HALIFAX -- As Nova Scotia embarked on its "new normal" on Friday, opening a range of businesses including bars and restaurants, the province also announced an exemption to allow some public celebrations for high school graduations.

Dr. Robert Strang, the province's chief medical officer of health, announced Friday that he would allow community organizations, businesses or municipalities to hold celebrations to recognize graduates because of the loss of traditional graduation ceremonies.

The exemption will last from June 8 to June 30.

"I know how important graduation is to students and their families, and like many other things in our lives graduations have been disrupted this year due to COVID-19," said Strang.

He said all non-school based, community celebrations must be held by a recognized business, municipality or community organization such as a club, association or volunteer of faith-based group.

Local municipalities, police and fire departments as well as the provincial ambulance services must be informed and support the event. They will have to be drive-in events and anyone attending must arrive in a vehicle where the passengers are from a single household "bubble."

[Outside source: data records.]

(* ===== verification/BrowserSafety.v ===== *)
(** * BrowserSafety: what the broker does to sessions and to the page

    A monitor follows one broker operation: the session records it was given, the last answer of the
    tracking page, and the one click it may perform after it has moved a session to EXECUTING.  Every
    operation is shown to obey it whatever the companion and the stores answer; the second half runs any
    number of operations, crashes and recoveries over one session store. *)

From stdpp Require Import sorting.
From S2P Require Import Prelude Text PyFloat Sha256 Json JsonParse Schemas Domain Monitor Rely Scheduling Url BrowserPolicy PyValue BrowserModels.
From S2P Require Import BrowserAdapters BrowserSession.
Local Open Scope string_scope.
Local Open Scope Z_scope.
Import BrowserSessionState.
Set Default Proof Using "Type".

(** What happens outside the broker: the adapter store describes an adapter or lists those of an extension,
    the companion answers a collection with a mapping or is asked to click, the session store writes a record. *)
Inductive observation :=
| Described (extension_id adapter_id adapter_version : string) (found : BrowserAdapterRecord)
| Listed (extension_id : string) (found : list BrowserAdapterRecord)
| Collected (url : string) (answer : mapping)
| Clicked (c : click)
| Stored (r : BrowserSessionRecord).

Definition clicked (o : observation) : option click := match o with Clicked c => Some c | _ => None end.
Definition collected (o : observation) : option (string * mapping) := match o with Collected url d => Some (url, d) | _ => None end.

Record watch := {
  wt_known : list BrowserSessionRecord;
  wt_collected : option (string * mapping);
  wt_ticket : option string;
  wt_heard : list observation
}.
#[export] Instance watch_eta : Eta watch := fun m => Build_watch (wt_known m) (wt_collected m) (wt_ticket m) (wt_heard m).

Definition nothing_known : watch := {| wt_known := []; wt_collected := None; wt_ticket := None; wt_heard := [] |}.

(** The monitor forgets neither records nor answers. *)
Definition grows (m m' : watch) : Prop := wt_known m ⊆ wt_known m' /\ wt_heard m ⊆ wt_heard m'.
#[export] Instance grows_preorder : PreOrder grows.
Proof. split; [by intros m|]. intros m1 m2 m3 [H1 H2] [H3 H4]. split; by etransitivity. Qed.

Definition same_version (sid : string) (v : Z) (r : BrowserSessionRecord) : bool :=
  bool_decide (bs_session_id r = sid) && (bs_version r =? v).
Definition known_at (m : watch) (sid : string) (v : Z) : option BrowserSessionRecord := List.find (same_version sid v) (wt_known m).

(** The save of [r] moves a session that was not executing to EXECUTING. *)
Definition enters (m : watch) (r : BrowserSessionRecord) (v : Z) : bool :=
  bool_decide (bs_state r = EXECUTING)
  && match known_at m (bs_session_id r) v with Some r0 => negb (bool_decide (bs_state r0 = EXECUTING)) | None => false end.

Definition br_next (X : Type) (m : watch) (op : brE X) : result X -> watch :=
  match op in brE X return result X -> watch with
  | SessGet _ => fun ans => match ans with Ok (Some r) => m {{ wt_known := r :: wt_known m }} | _ => m end
  | SessCreate _ => fun ans => match ans with Ok r => m {{ wt_known := r :: wt_known m }} | _ => m end
  | SessFind _ => fun ans => match ans with Ok l => m {{ wt_known := (l ++ wt_known m)%list }} | _ => m end
  | SessSave r v => fun ans => match ans with
      | Ok r' => m {{ wt_known := r' :: wt_known m;
                      wt_ticket := if enters m r v then Some (bs_session_id r) else wt_ticket m }}
      | Err _ => m
      end
  | CompCollect _ _ _ url => fun ans => match ans with
      | Ok (JObj d) => m {{ wt_collected := Some (url, d); wt_heard := Collected url d :: wt_heard m }}
      | _ => m {{ wt_collected := None }}
      end
  | AdGet x a v => fun ans => match ans with Ok (Some found) => m {{ wt_heard := Described x a v found :: wt_heard m }} | _ => m end
  | AdList x => fun ans => match ans with Ok l => m {{ wt_heard := Listed x l :: wt_heard m }} | _ => m end
  | CompClick _ => fun _ => m {{ wt_ticket := None }}
  | _ => fun _ => m
  end.

(** Two records of one version of a session are the same. *)
Definition consistent (m : watch) (r : BrowserSessionRecord) : Prop :=
  forall r', r' ∈ wt_known m -> bs_session_id r' = bs_session_id r -> bs_version r' = bs_version r -> r' = r.

(** What a session store answers. *)
Definition br_may (X : Type) (m : watch) (op : brE X) : result X -> Prop :=
  match op in brE X return result X -> Prop with
  | SessGet sid => fun ans => match ans with Ok (Some r) => bs_session_id r = sid /\ consistent m r | _ => True end
  | SessCreate r => fun ans => match ans with Ok r' => r' = r {{ bs_version := 0 }} /\ consistent m r' | _ => True end
  | SessFind _ => fun ans => match ans with
      | Ok l => forall r, r ∈ l -> consistent m r /\ forall r', r' ∈ l -> bs_session_id r' = bs_session_id r -> r' = r
      | _ => True
      end
  | SessSave r v => fun ans => match ans with
      | Ok r' => (exists t, r' = r {{ bs_version := v + 1; bs_updated_at := t }}) /\ consistent m r'
      | _ => True
      end
  | _ => fun _ => True
  end.

Section monitor.
Context `{Unicode}.

(** [live] is the tracking address of [d]: its first origin, its tracking path with an optional fragment, no query. *)
Definition at_tracking_page (d : TransactionAdapterDescriptor) (live : string) : Prop :=
  exists parts origin rest, split_url live = Ok parts /\ us_query parts = [] /\ _navigation_path live = Ok (ad_tracking_path d) /\
    ad_allowed_origins d = origin :: rest /\ _origin live = Ok origin.

(** A collection was asked for at the tracking address of [d] and answered from there. *)
Definition answers (d : TransactionAdapterDescriptor) (url : string) (answer : mapping) : Prop :=
  exists origin rest live, ad_allowed_origins d = origin :: rest /\ url = origin ++ ad_tracking_path d /\
    get_or "url" (JStr "") answer = JStr live /\ at_tracking_page d live.

(** The answer contains [reference], a string cut to 128 characters. *)
Definition contains (answer : mapping) (reference : string) : Prop :=
  exists l s, py_iter (get_or "matches" (JList []) answer) = Ok l /\ JStr s ∈ l /\ reference = str_take 128 s.

(** A session's success is proved by an answer of the tracking page: its receipt names a reference that a
    complete list at exactly the declared address of the adapter contains, and whose hash is not in the
    complete baseline that the session stores. *)
Record proved_by (r : BrowserSessionRecord) (receipt : mapping) (reference : string) (d : TransactionAdapterDescriptor)
    (page : string * mapping) : Prop := {
  proved_receipt : bs_receipt r = Some receipt /\ assoc "reference" receipt = Some (JStr reference) /\
    assoc "session_id" receipt = Some (JStr (bs_session_id r)) /\
    assoc "adapter_id" receipt = Some (JStr (ad_adapter_id d)) /\ assoc "adapter_version" receipt = Some (JStr (ad_adapter_version d));
  proved_page : answers d page.1 page.2;
  proved_shown : contains page.2 reference /\ flag "truncated" page.2 = false;
  proved_new : exists baseline, _parse_baseline (bs_receipt_baseline r) = (baseline, false, true) /\ _receipt_hash reference ∉ baseline
}.
Definition proved (seen : list (string * mapping)) (r : BrowserSessionRecord) : Prop :=
  exists receipt reference d page, page ∈ seen /\ proved_by r receipt reference d page.

(** The adapter store described the adapter of [r] as [d]. *)
Definition adapter_of (h : list observation) (r : BrowserSessionRecord) (d : TransactionAdapterDescriptor) : Prop :=
  exists found, descriptor_from_document (bar_descriptor found) = Ok d /\ ad_extension_version d = bs_extension_version r /\
    (Described (bs_extension_id r) (bs_adapter_id r) (bs_adapter_version r) found ∈ h \/
     bs_adapter_version r = "" /\ exists l, Listed (bs_extension_id r) l ∈ h /\ found ∈ l /\ bar_adapter_id found = bs_adapter_id r).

"Graduates can come out of their vehicle to do things like crossing a stage or taking part in a parade as long as a physical distance of two metres is maintained," said Strang.

Meanwhile, sectors of the economy that had been closed for nearly three months began the process of reopening on Friday as the province reported no new cases of COVID-19.

Under the province's reopening plan, dining rooms welcomed back customers, although most are required to operate at 50 per cent capacity to ensure proper physical distancing. Staff were required to wear personal protective equipment such as masks and gloves.

Hair salons, barber shops, gyms and yoga studios were also allowed to open, along with some health-care providers including dentistry offices that will initially see emergency and urgent cases.

"This has been a difficult time in our province, there's no question, but today feels like a new beginning," said Premier Stephen McNeil.

McNeil said while the province will monitor developments, the success of the reopening will come down to individual businesses and their patrons adhering to health protocols, adding that they would largely have to "police themselves."

"We are going to have to learn to live with COVID ... but we have to open up our province," he said.

Strang also addressed concerns about further planned public demonstrations against racism and police brutality over the weekend.

He said while both he and the premier support people's right to express themselves, the protests need to observe physical distancing to keep everyone healthy.

Strang also said that anyone participating should wear a non-medical mask.

"You have to protest in a manner that is safe and does not create a substantive risk of a reintroduction and spark of a COVID-19 outbreak," he said.

Nova Scotia had 1,058 cases of COVID-19 as of Friday. A total of 61 people have died from the infection, while 997 people have now recovered from their bout with the virus.